We assessed the consistency of the included studies using the Cochrane Q test and I² statistic. A P value of <0.1 and an I² value of >50% indicated substantial heterogeneity. We collected data on the number of events and sample size from each included study. The choice of the model was based on the assessment of heterogeneity using the I² statistic, and a random-effects model was used when I² > 50% in the pooled analysis. We used odds ratios (OR) and 95% confidence intervals (CIs) as the effect measures to compare DOACs with VKAs. We employed a leave-one-out approach for conducting the sensitivity analysis. To evaluate potential publication bias, the study employed funnel plots for visual inspection of asymmetry.

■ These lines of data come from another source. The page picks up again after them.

(** The cases of a call on the object [self]: the object afterwards,
    the events and the outcome. *)
Inductive step (self : ModelCheckpointTopN) (epoch : Z) (logs : gmap string float)
    : ModelCheckpointTopN → list event → exception + unit → Prop :=
  | step_wait :
      epochs_since_last_save self + 1 < period self →
      step self epoch logs
        (set_epochs_since_last_save (epochs_since_last_save self + 1) self)
        [] (inr tt)
  | step_format_raises :
      period self ≤ epochs_since_last_save self + 1 →
      str_format format_field (filepath self) (epoch + 1) logs = None →
      step self epoch logs (set_epochs_since_last_save 0 self) [] (inl FormatError)
  | step_no_metric path :
      period self ≤ epochs_since_last_save self + 1 →
      str_format format_field (filepath self) (epoch + 1) logs = Some path →
      logs !! monitor self = None →
      step self epoch logs (set_epochs_since_last_save 0 self)
        [warn ("Can save best model only with " +:+ monitor self
               +:+ " available, skipping.")]
        (inr tt)
  | step_store path current evs :
      period self ≤ epochs_since_last_save self + 1 →
      str_format format_field (filepath self) (epoch + 1) logs = Some path →
      logs !! monitor self = Some current →
      Z.of_nat (length (tracker self)) < n_models self →
      file_ops evs = [persist_event self path] →
      step self epoch logs
        (set_tracker (heapq.heappush (tracker self)
                        (candidate self epoch current path))
           (set_epochs_since_last_save 0 self))
        evs (inr tt)
  | step_replace path current top rest heap evs :
      period self ≤ epochs_since_last_save self + 1 →
      str_format format_field (filepath self) (epoch + 1) logs = Some path →
      logs !! monitor self = Some current →
      n_models self ≤ Z.of_nat (length (tracker self)) →
      tracker self = top :: rest →
      tuple_ltb top (candidate self epoch current path) = true →
      heapq.heappushpop (tracker self) (candidate self epoch current path)
        = (heap, top) →
      file_ops evs = [os_remove (item_path top); persist_event self path] →
      step self epoch logs
        (set_tracker heap (set_epochs_since_last_save 0 self)) evs (inr tt)
  | step_discard path current evs r :
      period self ≤ epochs_since_last_save self + 1 →
      str_format format_field (filepath self) (epoch + 1) logs = Some path →
      logs !! monitor self = Some current →
      n_models self ≤ Z.of_nat (length (tracker self)) →
      (∀ top, head (tracker self) = Some top →
         tuple_ltb top (candidate self epoch current path) = false) →
      not_nan (candidate self epoch current path) →
      file_ops evs = [] →
      step self epoch logs (set_epochs_since_last_save 0 self) evs r
  | step_nan path current evs r :
      (* the candidate comes back from [heappushpop] and is not [==] to
         the tuple line 87 builds anew *)
      period self ≤ epochs_since_last_save self + 1 →
      str_format format_field (filepath self) (epoch + 1) logs = Some path →
      logs !! monitor self = Some current →
      n_models self ≤ Z.of_nat (length (tracker self)) →
      item_score (candidate self epoch current path) = nan →
      (file_ops evs = [os_remove path; persist_event self path] ∧ r = inr tt)
      ∨ (tracker self = [] ∧ 0 < verbose self ∧ evs = [] ∧ r = inl IndexError) →
      step self epoch logs (set_epochs_since_last_save 0 self) evs r.
(** * opendataprojects/analyse.ipynb: row cleaning and summary queries

    A shallow embedding of the notebook's executable cells:
      - [clean] (cell 10), the row cleaner;
      - the loop that fills [data] (cell 11);
      - [most_populated] / [least_populated] (cell 13);
      - the exposure counts and percentages (cell 14).

    Python [dict] objects are mutable and passed by reference, so rows live
    in a store and the functions take and return references into it.
    Exceptions are results of type [result]. *)

From Stdlib Require Import ZArith String Ascii List DecimalString DecimalPos DecimalN.
From Stdlib Require Import Floats.SpecFloat.
From Stdlib Require Import Reals Lra.
From stdpp Require Import base gmap strings list.

Local Open Scope string_scope.
Local Open Scope list_scope.
Local Open Scope Z_scope.

(** ** Values, exceptions, results *)

(** The values a row holds.  [csv.DictReader] produces [str] values and
    fills the missing fields of a short line with [None]; [clean] stores
    [int]s.  (The [restkey] entry of an over-long line, a list under the key
    [None], is not represented: keys are strings.) *)
Inductive value :=
  | VInt (n : Z)
  | VStr (s : string)
  | VNone.

#[global] Instance value_eq_dec : EqDecision value.
Proof. solve_decision. Defined.

(** The Python exceptions the modelled cells can raise.  [Dangling] is not a
    Python exception: it marks a reference that points outside the store,
    which no Python program can build. *)
Inductive exn :=
  | KeyError
  | TypeError
  | ValueError
  | ZeroDivisionError
  | OverflowError
  | IndexError
  | Dangling.

#[global] Instance exn_eq_dec : EqDecision exn.
Proof. solve_decision. Defined.

Inductive result (A : Type) :=
  | Ok (a : A)
  | Raise (e : exn).
Arguments Ok {A} a.
Arguments Raise {A} e.

#[global] Instance result_eq_dec {A} `{EqDecision A} : EqDecision (result A).
Proof. solve_decision. Defined.

Definition rbind {A B} (r : result A) (f : A → result B) : result B :=
  match r with
  | Ok a => f a
  | Raise e => Raise e
  end.

Notation "x ← r ;;; k" := (rbind r (λ x, k))
  (at level 20, r at level 100, k at level 200, right associativity).

(** ** The store of dict objects *)

Abbreviation pydict := (gmap string value).
Abbreviation loc := nat.
Abbreviation heap := (list pydict).

(** A new dict object; its reference is the next free index. *)
Definition alloc (d : pydict) (h : heap) : loc * heap := (length h, h ++ [d]).

(** [row[key]] *)
Definition getitem (h : heap) (row : loc) (key : string) : result value :=
  match h !! row with
  | None => Raise Dangling
  | Some d =>
      match d !! key with
      | Some v => Ok v
      | None => Raise KeyError
      end
  end.

(** [row[key] = v] *)
Definition setitem (h : heap) (row : loc) (key : string) (v : value) : heap :=
  match h !! row with
  | None => h
  | Some d => <[row := <[key := v]> d]> h
  end.

(** [row.keys()], in the iteration order of the dict. *)
Definition keys (h : heap) (row : loc) : list string :=
  match h !! row with
  | None => []
  | Some d => (map_to_list d).*1
  end.

(** ** Python builtins used by the cells *)

(** [a == b] on the modelled values: an [int] never equals a [str]. *)
Definition py_eq (a b : value) : bool := bool_decide (a = b).

(** *** [int(s)] for a string, base 10 (CPython 3.5, the notebook's kernel)

    A [str] is a sequence of code points; here it is the byte string of its
    UTF-8 encoding.  [int] first rewrites the string
    ([_PyUnicode_TransformDecimalAndSpaceToASCII]): a white space character
    outside ASCII becomes a blank, a decimal digit of any script becomes the
    ASCII digit of the same value, and the text is cut after the first other
    character outside ASCII, which becomes a question mark.  The result is
    read by [PyLong_FromString]: leading and trailing ASCII white space is
    skipped, one sign is allowed, at least one digit is required and nothing
    else may follow (no underscores before Python 3.6). *)

(** The code points of a UTF-8 byte string; [None] when the bytes are not
    the encoding of a sequence of code points. *)
Definition continuation (b : N) : bool := ((128 <=? b) && (b <=? 191))%N.

Fixpoint utf8_decode (s : string) : option (list N) :=
  match s with
  | EmptyString => Some []
  | String c0 s1 =>
      let b0 := N_of_ascii c0 in
      if (b0 <? 128)%N then cons b0 <$> utf8_decode s1
      else if (b0 <? 0xC2)%N then None
      else
        match s1 with
        | EmptyString => None
        | String c1 s2 =>
            let b1 := N_of_ascii c1 in
            if negb (continuation b1) then None
            else if (b0 <? 0xE0)%N then
              cons ((b0 - 0xC0) * 64 + (b1 - 128))%N <$> utf8_decode s2
            else
              match s2 with
              | EmptyString => None
              | String c2 s3 =>
                  let b2 := N_of_ascii c2 in
                  if negb (continuation b2) then None
                  else if (b0 <? 0xF0)%N then
                    let cp := ((b0 - 0xE0) * 4096 + (b1 - 128) * 64 + (b2 - 128))%N in
                    if ((cp <? 0x800) || ((0xD800 <=? cp) && (cp <=? 0xDFFF)))%N
                    then None
                    else cons cp <$> utf8_decode s3
                  else
                    match s3 with
                    | EmptyString => None
                    | String c3 s4 =>
                        let b3 := N_of_ascii c3 in
                        let cp := ((b0 - 0xF0) * 262144 + (b1 - 128) * 4096
                                   + (b2 - 128) * 64 + (b3 - 128))%N in
                        if negb (continuation b3) || (0xF4 <? b0)%N
                           || (cp <? 0x10000)%N || (0x10FFFF <? cp)%N
                        then None
                        else cons cp <$> utf8_decode s4
                    end
              end
        end
  end.

(** [Py_UNICODE_ISSPACE] outside ASCII (Unicode 8.0.0, the database of
    Python 3.5). *)
Definition unicode_space (ch : N) : bool :=
  ((ch =? 0x85) || (ch =? 0xA0) || (ch =? 0x1680)
   || ((0x2000 <=? ch) && (ch <=? 0x200A))
   || (ch =? 0x2028) || (ch =? 0x2029) || (ch =? 0x202F)
   || (ch =? 0x205F) || (ch =? 0x3000))%N.

(** The digit zero of every script with decimal digits outside ASCII
    (Unicode 8.0.0); its nine successors are the digits 1 to 9. *)
Definition decimal_zeros : list N :=
  [
    0x660; 0x6F0; 0x7C0; 0x966; 0x9E6; 0xA66;
    0xAE6; 0xB66; 0xBE6; 0xC66; 0xCE6; 0xD66;
    0xDE6; 0xE50; 0xED0; 0xF20; 0x1040; 0x1090;
    0x17E0; 0x1810; 0x1946; 0x19D0; 0x1A80; 0x1A90;
    0x1B50; 0x1BB0; 0x1C40; 0x1C50; 0xA620; 0xA8D0;
    0xA900; 0xA9D0; 0xA9F0; 0xAA50; 0xABF0; 0xFF10;
    0x104A0; 0x11066; 0x110F0; 0x11136; 0x111D0; 0x112F0;
    0x114D0; 0x11650; 0x116C0; 0x11730; 0x118E0; 0x16A60;
    0x16B50; 0x1D7CE; 0x1D7D8; 0x1D7E2; 0x1D7EC; 0x1D7F6 ]%N.

(** [Py_UNICODE_TODECIMAL] *)
Definition unicode_decimal (ch : N) : option N :=
  (λ z, (ch - z)%N) <$> List.find (λ z, ((z <=? ch) && (ch <=? z + 9))%N) decimal_zeros.

(** [_PyUnicode_TransformDecimalAndSpaceToASCII], for a string that is not
    all ASCII. *)
Fixpoint transform_decimal_and_space (cps : list N) : string :=
  match cps with
  | [] => EmptyString
  | ch :: rest =>
      if (ch <? 127)%N then String (ascii_of_N ch) (transform_decimal_and_space rest)
      else if unicode_space ch then String " " (transform_decimal_and_space rest)
      else
        match unicode_decimal ch with
        | Some d => String (ascii_of_N (48 + d)) (transform_decimal_and_space rest)
        | None => "?"
        end
  end.

Definition is_space (c : ascii) : bool :=
  let n := nat_of_ascii c in
  ((9 <=? n)%nat && (n <=? 13)%nat) || (n =? 32)%nat.

Definition digit_of (c : ascii) : option Z :=
  let n := nat_of_ascii c in
  if ((48 <=? n)%nat && (n <=? 57)%nat) then Some (Z.of_nat n - 48) else None.

Fixpoint skip_spaces (s : string) : string :=
  match s with
  | String c s' => if is_space c then skip_spaces s' else s
  | EmptyString => s
  end.

(** The longest run of digits at the head of [s], accumulated onto [acc],
    and what follows it. *)
Fixpoint scan_digits (s : string) (acc : Z) : Z * string :=
  match s with
  | String c s' =>
      match digit_of c with
      | Some d => scan_digits s' (10 * acc + d)
      | None => (acc, s)
      end
  | EmptyString => (acc, s)
  end.

Definition scan_sign (s : string) : bool * string :=
  match s with
  | String "-" s' => (true, s')
  | String "+" s' => (false, s')
  | _ => (false, s)
  end.

(** [PyLong_FromString(s, &end, 10)] with the check that [end] is the end
    of the text. *)
Definition long_from_string (s : string) : option Z :=
  let '(neg, s1) := scan_sign (skip_spaces s) in
  match s1 with
  | EmptyString => None
  | String c _ =>
      match digit_of c with
      | None => None
      | Some _ =>
          let '(n, rest) := scan_digits s1 0 in
          match skip_spaces rest with
          | EmptyString => Some (if neg then - n else n)
          | String _ _ => None
          end
      end
  end.

(** [int(s)]: an all-ASCII string is read as it is, any other after the
    rewriting. *)
Definition int_of_str (s : string) : option Z :=
  match utf8_decode s with
  | None => None
  | Some cps =>
      if forallb (λ ch, (ch <? 128)%N) cps then long_from_string s
      else long_from_string (transform_decimal_and_space cps)
  end.

(** [int(v)] *)
Definition py_int (v : value) : result Z :=
  match v with
  | VInt n => Ok n
  | VStr s =>
      match int_of_str s with
      | Some n => Ok n
      | None => Raise ValueError
      end
  | VNone => Raise TypeError
  end.

(** ** Cell 10: [clean] *)

Definition location_key : string := "Location/Agglomeration".
Definition major_sources : string := "Major sources (outside agglomerations)".
Definition not_applicable : string := "n/a".
Lemma createVariable_keeps x ty dims :
    x ∉ exclude_list arguments -> steps R (createVariable x ty dims).
  Proof.
    intros Hx o [Hvar Hw]. split; [|exact Hw]. simpl.
    rewrite lookup_insert_ne; [exact Hvar|].
    intros ->. apply Hx, index_in_exclude_list.
  Qed.

Lemma var_setncattr_keeps x a v : steps R (var_setncattr x a v).
  Proof.
    intros o [Hvar Hw]. unfold var_setncattr, mbind, M_bind, get_output.
    destruct (out_variables o !! x) eqn:E; simpl; [|split; assumption].
    split; [|exact Hw]. simpl.
    rewrite lookup_insert_ne; [exact Hvar|]. intros ->.
    fold index in Hvar. congruence.
  Qed.

Lemma assign_keeps w : steps R (assign w).
  Proof.
    intros o [Hvar Hw]. unfold assign, mbind, M_bind, get_output.
    destruct (out_variables o !! write_var w) eqn:E; simpl;
      [|split; assumption].
    split; [exact Hvar|]. simpl.
    apply Forall_app. split; [exact Hw|].
    constructor; [|constructor]. intros Heq. rewrite Heq in E.
    fold index in Hvar. congruence.
  Qed.

Lemma copy_loop_keeps idata_f :
    forall cursor last_data,
    steps R (copy_loop arguments cursor last_data idata_f).
  Proof.
    induction idata_f as [|r rest IH]; intros cursor last_data; simpl.
    - apply steps_ret; apply _.
    - apply steps_bind; [apply _| |intros c; apply IH].
      apply steps_copy_segment with (arguments := arguments); try apply _;
        auto using setncattr_keeps, createDimension_keeps,
                   var_setncattr_keeps, createVariable_keeps, assign_keeps.
  Qed.

Lemma main_keeps opened : steps R (main arguments opened).
  Proof.
    unfold main.
    apply steps_bind; [apply _|apply steps_lift; apply _|]. intros data_f.
    apply steps_bind; [apply _|apply steps_lift; apply _|]. intros idata_f.
    apply steps_bind; [apply _| |].
    { destruct (Args.every arguments);
        [apply steps_lift | apply steps_ret]; apply _. }
    intros idata_f'. unfold copy_all.
    apply steps_bind; [apply _|apply steps_lift; apply _|]. intros first.
    apply steps_bind; [apply _| |intros _; apply copy_loop_keeps].
    apply steps_for_each; [apply _|]. intros. apply setncattr_keeps.
  Qed.
End keeps_absent.

(** C10.  The name of the index variable is in the exclude list whatever
    [--exclude] says, and in the output dataset a run leaves behind --
    whether it ends normally or on an exception -- no variable of that name
    was created and none was assigned to. *)
Theorem index_variable_excluded (arguments : Args.t)
    (opened : string -> res Dataset.t) :
  Args.index arguments ∈ exclude_list arguments /\
  absent (Args.index arguments) (main arguments opened empty_output).1.
Proof.
  split; [apply index_in_exclude_list|].
  apply (main_keeps arguments opened empty_output).
  split; [apply lookup_empty | constructor].
Qed.

(** ** The cursor *)


Lemma advance_nil cursor : advance cursor [] = cursor.
Proof. unfold advance. simpl. lia. Qed.

Lemma advance_cons cursor r rest :
  advance cursor (r :: rest)
  = advance (cursor + Z.of_nat (length (traj_time r))) rest.
Proof. unfold advance. simpl. lia. Qed.

Lemma advance_app cursor pre post :
  advance cursor (pre ++ post) = advance (advance cursor pre) post.
Proof.
  revert cursor. induction pre as [|r pre IH]; intros cursor; simpl.
  - rewrite advance_nil. reflexivity.
  - rewrite !advance_cons. apply IH.
Qed.

#[local] Instance appends_preorder (P : write -> Prop) : PreOrder (appends P).
Proof.
  split.
  - intros o. exists []. rewrite app_nil_r. split; [reflexivity|constructor].
  - intros o1 o2 o3 (n1 & H1 & HP1) (n2 & H2 & HP2).
    exists (n1 ++ n2). rewrite H2, H1, app_assoc.
    split; [reflexivity|]. apply Forall_app. auto.
Qed.

Lemma unwritten_appends (P : write -> Prop) (o o' : output) :
  out_written o' = out_written o -> appends P o o'.
Proof.
  intros H. exists []. rewrite app_nil_r. split; [exact H|constructor].
Qed.

Lemma assign_appends (P : write -> Prop) (w : write) :
  P w -> steps (appends P) (assign w).
Proof.
  intros HP o. unfold assign, mbind, M_bind, get_output.
  destruct (out_variables o !! write_var w); simpl.
  - exists [w]. split; [reflexivity|]. constructor; [exact HP|constructor].
  - reflexivity.
Qed.

Section cursor.
Context (arguments : Args.t).

  (** What a round writes, it writes from its own cursor on. *)
Lemma copy_segment_appends cursor last_data r :
    steps (appends (starts_at cursor))
      (copy_segment arguments cursor last_data r).
  Proof.
    apply steps_copy_segment with (arguments := arguments); try apply _.
    - intros d n o. apply unwritten_appends. reflexivity.
    - intros x a v o. apply unwritten_appends.
      unfold var_setncattr, mbind, M_bind, get_output.
      destruct (out_variables o !! x); reflexivity.
    - intros x ty dims _ o. apply unwritten_appends. reflexivity.
    - intros w Hw. apply assign_appends, Hw.
  Qed.



End cursor.

(** ** What a round assigns *)








#[local] Instance written_kept_preorder :
  PreOrder (fun o o' : output => out_written o' = out_written o).
Proof.
  split.
  - intros o. reflexivity.
  - intros o1 o2 o3 H12 H23. congruence.
Qed.

Section round.
Context (arguments : Args.t) (cursor : Z).





Section variable.
Context (last_data : option Dataset.t) (trajfn : string)
      (idata : Dataset.t) (data_slice : data_slice) (time : list Q).

Let r : traj := (trajfn, idata, data_slice, time).
Let index : option Var.t :=
      dict_get (Dataset.variables idata) (Args.index arguments).


End variable.


End round.


(** Two overlapping files: the first keeps frames 0 and 1, the second all
    three of its frames. *)
Example open_trajs_two_files :
  open_trajs "time" "coordinates" None (Sc (1 # 1000000))
    [("a.nc"%string, file_a); ("b.nc"%string, file_b 10)]
  = Ok [("a.nc"%string, file_a, Slice 0 2, [0; 1]);
        ("b.nc"%string, file_b 10, Slice 0 3,
         [0 + (1 - 0); 1 + (1 - 0); 2 + (1 - 0)])].
Proof. reflexivity. Qed.


(** The run on the two files ends normally and reports five frames. *)
Example main_two_files :
  (main default_arguments (two_files file_a (file_b 10)) empty_output).2
  = Ok 5%Z.
Proof. vm_compute. reflexivity. Qed.

(** What that run assigns, in order: the first round writes from frame 0
    on, the second from frame 2 on. *)
Example main_two_files_assigns :
  out_written
    (main default_arguments (two_files file_a (file_b 10)) empty_output).1
  = [WriteFrom "time" 0 [0; 1];
     WriteFrame "coordinates" 0 [[0]; [0]];
     WriteFrame "coordinates" 1 [[1]; [1]];
     WriteAll "box" [[[10]]];
     WriteFrom "time" 2 [1; 2; 3];
     WriteFrame "coordinates" 2 [[2]; [2]];
     WriteFrame "coordinates" 3 [[3]; [3]];
     WriteFrame "coordinates" 4 [[4]; [4]]].
Proof. vm_compute. reflexivity. Qed.

(** ** Per-file variables *)

(** The comparison of line 396 broadcasts: one value against three equal
    values shows no difference, against three values of which one is
    another it shows one, and two values against three cannot be lined
    up, which counts as a difference. *)
Example contents_differ_broadcasts :
  let box (l : list Q) :=
    Var.mk ["cell_spatial"%string] DFloat [] (map (fun x => [[x]]) l) in
  contents_differ (box [10]) (box [10; 10; 10]) = false /\
  contents_differ (box [10]) (box [10; 20; 10]) = true /\
  contents_differ (box [10; 10]) (box [10; 10; 10]) = true.
Proof. repeat split; vm_compute; reflexivity. Qed.

(** A per-file variable that the previous dataset also has, with other
    contents, ends the run on [NameError]: no [RuntimeError] is made. *)
Lemma copy_variable_mismatch (arguments : Args.t) (cursor : Z)
    (last_data idata : Dataset.t) (data_slice : data_slice) (time : list Q)
    (index : option Var.t) (var_str : string) (var last_var : Var.t)
    (d0 : string) (dims : list string) (o : output) :
  var_str ∉ exclude_list arguments ->
  dict_has (Dataset.dimensions idata) var_str = false ->
  Var.dimensions var = d0 :: dims ->
  String.eqb d0 FRAME_DIM = false ->
  dict_get (Dataset.variables last_data) var_str = Some last_var ->
  contents_differ last_var var = true ->
  copy_variable arguments cursor (Some last_data) idata data_slice time index
    (var_str, var) o
  = (o, Err (NameError "trajfns")).
Proof.
  intros Hex Hdim Hdims Hd0 Hlast Hdiff. unfold copy_variable.
  destruct (decide (var_str ∈ exclude_list arguments)); [contradiction|].
  rewrite Hdim, Hdims. unfold mbind, M_bind, lift.
  replace (getitem (d0 :: dims) 0) with (Ok d0 : res string) by reflexivity.
  cbv iota beta. rewrite Hd0, Hlast, Hdiff. reflexivity.
Qed.

(** C8, failing input.  The second file holds [box = 20] where the first
    holds [box = 10]: the run stops on [NameError] for the name [trajfns],
    not on a [RuntimeError] naming the variable and the two files. *)
Theorem per_file_mismatch_raises_name_error :
  (main default_arguments (two_files file_a (file_b 20)) empty_output).2
  = Err (NameError "trajfns") /\
  forall fn1 fn2 : string,
    (main default_arguments (two_files file_a (file_b 20)) empty_output).2
    <> Err (RuntimeError (PerFileDiffers "box" fn1 fn2)).
Proof.
  assert (H : (main default_arguments (two_files file_a (file_b 20))
                 empty_output).2 = Err (NameError "trajfns"))
    by (vm_compute; reflexivity).
  split; [exact H|]. intros fn1 fn2. rewrite H. discriminate.
Qed.

(** ** The sequencer: [open_trajs] *)

Section search_range.
Context (test_tol : nd) (test1 test2 : list nd).

Lemma backward_scan_range (k : nat) :
    forall first2 maxdiff mx mn l maxdiff' mx' mn',
    backward_scan test_tol test1 test2 k first2 maxdiff mx mn
      = Ok (l, maxdiff', mx', mn') ->
    (-1 <= l < Z.of_nat k)%Z.
  Proof.
    induction k as [|k IH]; intros first2 maxdiff mx mn l maxdiff' mx' mn' H.
    - simpl in H. injection H as <- _ _ _. lia.
    - cbn [backward_scan] in H.
      apply res_bind_ok in H as ([|] & _ & H).
      + apply res_bind_ok in H as (? & _ & H).
        apply res_bind_ok in H as (? & _ & H).
        apply res_bind_ok in H as (? & _ & H).
        apply IH in H. lia.
      + injection H as <- _ _ _. lia.
  Qed.

  (** The outer loop either does not run at all, or leaves in [last1] a
      frame number of the earlier file, or [-1], and in [first2] a frame
      number of the later file. *)
Lemma search_range (fuel : nat) :
    forall s s',
    search test_tol test1 test2 fuel s = Ok s' ->
    s' = s \/
    exists l, st_last1 s' = Some l /\
      (-1 <= l < Z.of_nat (length test1))%Z /\
      (st_first2 s < st_first2 s')%Z /\
      (st_first2 s' < Z.of_nat (length test2))%Z.
  Proof.
    induction fuel as [|fuel IH]; intros s s' H.
    - left. simpl in H. congruence.
    - cbn [search] in H.
      destruct (st_first2 s <? _)%Z eqn:Eguard; [|left; congruence].
      apply Z.ltb_lt in Eguard.
      apply res_bind_ok in H as ([|] & _ & H); [|left; congruence].
      apply res_bind_ok in H as (maxdiff & _ & H).
      apply res_bind_ok in H as ([[[l md] mx] mn] & Hscan & H).
      apply res_bind_ok in H as (mx' & _ & H).
      apply res_bind_ok in H as (mn' & _ & H).
      apply backward_scan_range in Hscan.
      right. apply IH in H as [->|(l' & Hl' & Hr & Hlt & Hn2)].
      + exists l. cbn. repeat split; lia.
      + exists l'. cbn in Hlt. repeat split; try assumption; lia.
  Qed.
(** * antx: the security-policy core

    A shallow embedding of the validators, the HTML sanitizer, the in-memory
    rate limiter, the error mapper and the request-gating middleware of the
    antx authentication application, with the properties its specification
    states about them.

    Conventions.
    - A JavaScript string is the list of its UTF-16 code units ([jsstring]);
      [.length] is [length], and a regular expression without the [u] flag
      matches code unit by code unit.
    - Integer-valued JavaScript numbers (counters, millisecond clocks) are
      [Z].
    - [Date.now()] and the results of awaited calls are explicit arguments;
      a call that may throw yields an [outcome]. *)

From Stdlib Require Import NArith ZArith List String Ascii Bool Lia.
From stdpp Require Import gmap.
Import ListNotations.

Local Open Scope list_scope.

(** ** JavaScript strings *)

Module JS.

Definition jsstring : Type := list N.

(** The code unit of an ASCII character. *)
Definition chr (a : ascii) : N := N_of_ascii a.

Fixpoint bytes (s : string) : list N :=
  match s with
  | EmptyString => []
  | String a t => N_of_ascii a :: bytes t
  end.

(** Continuation bits of a UTF-8 byte. *)
Definition cont (b : N) : N := N.land b 63.

(** Source literals are UTF-8 text; [utf16] turns the bytes of a literal into
    the code units the running program sees.  A truncated sequence (none
    occurs in the literals below) decodes to U+FFFD. *)
Fixpoint utf16 (bs : list N) : jsstring :=
  match bs with
  | [] => []
  | b0 :: t0 =>
    if (b0 <? 128)%N then b0 :: utf16 t0
    else
      match t0 with
      | [] => [65533%N]
      | b1 :: t1 =>
        if (b0 <? 224)%N then
          N.lor (N.shiftl (N.land b0 31) 6) (cont b1) :: utf16 t1
        else
          match t1 with
          | [] => [65533%N]
          | b2 :: t2 =>
            if (b0 <? 240)%N then
              N.lor (N.shiftl (N.land b0 15) 12)
                    (N.lor (N.shiftl (cont b1) 6) (cont b2)) :: utf16 t2
            else
              match t2 with
              | [] => [65533%N]
              | b3 :: t3 =>
                let cp := N.lor (N.shiftl (N.land b0 7) 18)
                            (N.lor (N.shiftl (cont b1) 12)
                               (N.lor (N.shiftl (cont b2) 6) (cont b3))) in
                let v := (cp - 65536)%N in
                (55296 + N.shiftr v 10)%N :: (56320 + N.land v 1023)%N :: utf16 t3
              end
          end
      end
  end.

(** A string literal of the source. *)
Definition lit (s : string) : jsstring := utf16 (bytes s).

(** [s.startsWith(p)] *)
Fixpoint startsWith (s p : jsstring) {struct p} : bool :=
  match p, s with
  | [], _ => true
  | _ :: _, [] => false
  | a :: p', b :: s' => (a =? b)%N && startsWith s' p'
  end.

(** [s.includes(p)] on strings: [p] occurs somewhere in [s]. *)
Fixpoint includes (s p : jsstring) : bool :=
  startsWith s p ||
  match s with
  | [] => false
  | _ :: s' => includes s' p
  end.
Lemma step_counts s e v :
  get_or_zero (callCount s) v <= get_or_zero (callCount (step s e)) v.
Proof.
  destruct e; simpl.
  - unfold startMatching. destruct (waitingQueue s !! blind); simpl; [lia|].
    match goal with |- context [attemptMatch ?a ?b ?c ?d] =>
      destruct (attemptMatch a b c d) as [[s2 tr] out] eqn:Hrun end.
    apply (attempt_loop_counts _ _ _ _ _ _ _ _ _ v) in Hrun. simpl in Hrun.
    by destruct out as [[r|e]|].
  - unfold cancelMatching. destruct (waitingQueue s !! blind); simpl; lia.
  - unfold acceptMatch. destruct (activeMatches s !! roomId) as [m|]; simpl; [|lia].
    destruct (negb _); simpl; [lia|]. destruct reply; simpl; lia.
  - unfold declineMatch. destruct (activeMatches s !! roomId) as [m|]; simpl; [|lia].
    destruct (negb _); simpl; [lia|]. destruct reply; simpl; lia.
  - unfold run_rematch.
    destruct (attemptMatch s envs (bg_blind bg) (bg_waitingInfo bg))
      as [[s2 tr] out] eqn:Hrun.
    apply (attempt_loop_counts _ _ _ _ _ _ _ _ _ v) in Hrun.
    by destruct out as [[r|e]|].
  - unfold endCall. destruct (activeMatches s !! roomId) as [m|]; simpl; [|lia].
    destruct reply; simpl; lia.
  - lia.
Qed.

For the statistical analyses, the study followed the guidelines outlined in the Cochrane Handbook for Systematic Reviews of Interventions version 6.2. The data were analyzed using the Review Manager version 5.4 software (the Cochrane Collaboration 2014, Nordic Cochrane Centre Copenhagen, Denmark).

Results

Study Selection

Figure 1 shows a visual representation of the step-by-step process undertaken to retrieve relevant literature for this meta-analysis. To begin with, the primary sources for the search were the electronic databases of PubMed, Embase, and Cochrane Library. After conducting a comprehensive search, a total of 346 records were initially identified as potentially relevant to the meta-analysis. We excluded 52 duplicated studies. In the first phase, title and abstract reviews were conducted for 270 records. This meticulous examination resulted in the exclusion of several studies that did not align with the research objectives. In the second phase, the full texts of the 24 remaining studies were carefully examined to determine their suitability for inclusion according to the predetermined criteria. As a result, 15 studies^14–28 was excluded from the meta-analysis because they did not meet the established criteria. Finally, our current meta-analysis included a total of 9 observational studies.^29–37

Figure 1.

A visual representation of the step-by-step process undertaken to retrieve relevant literature for this meta-analysis.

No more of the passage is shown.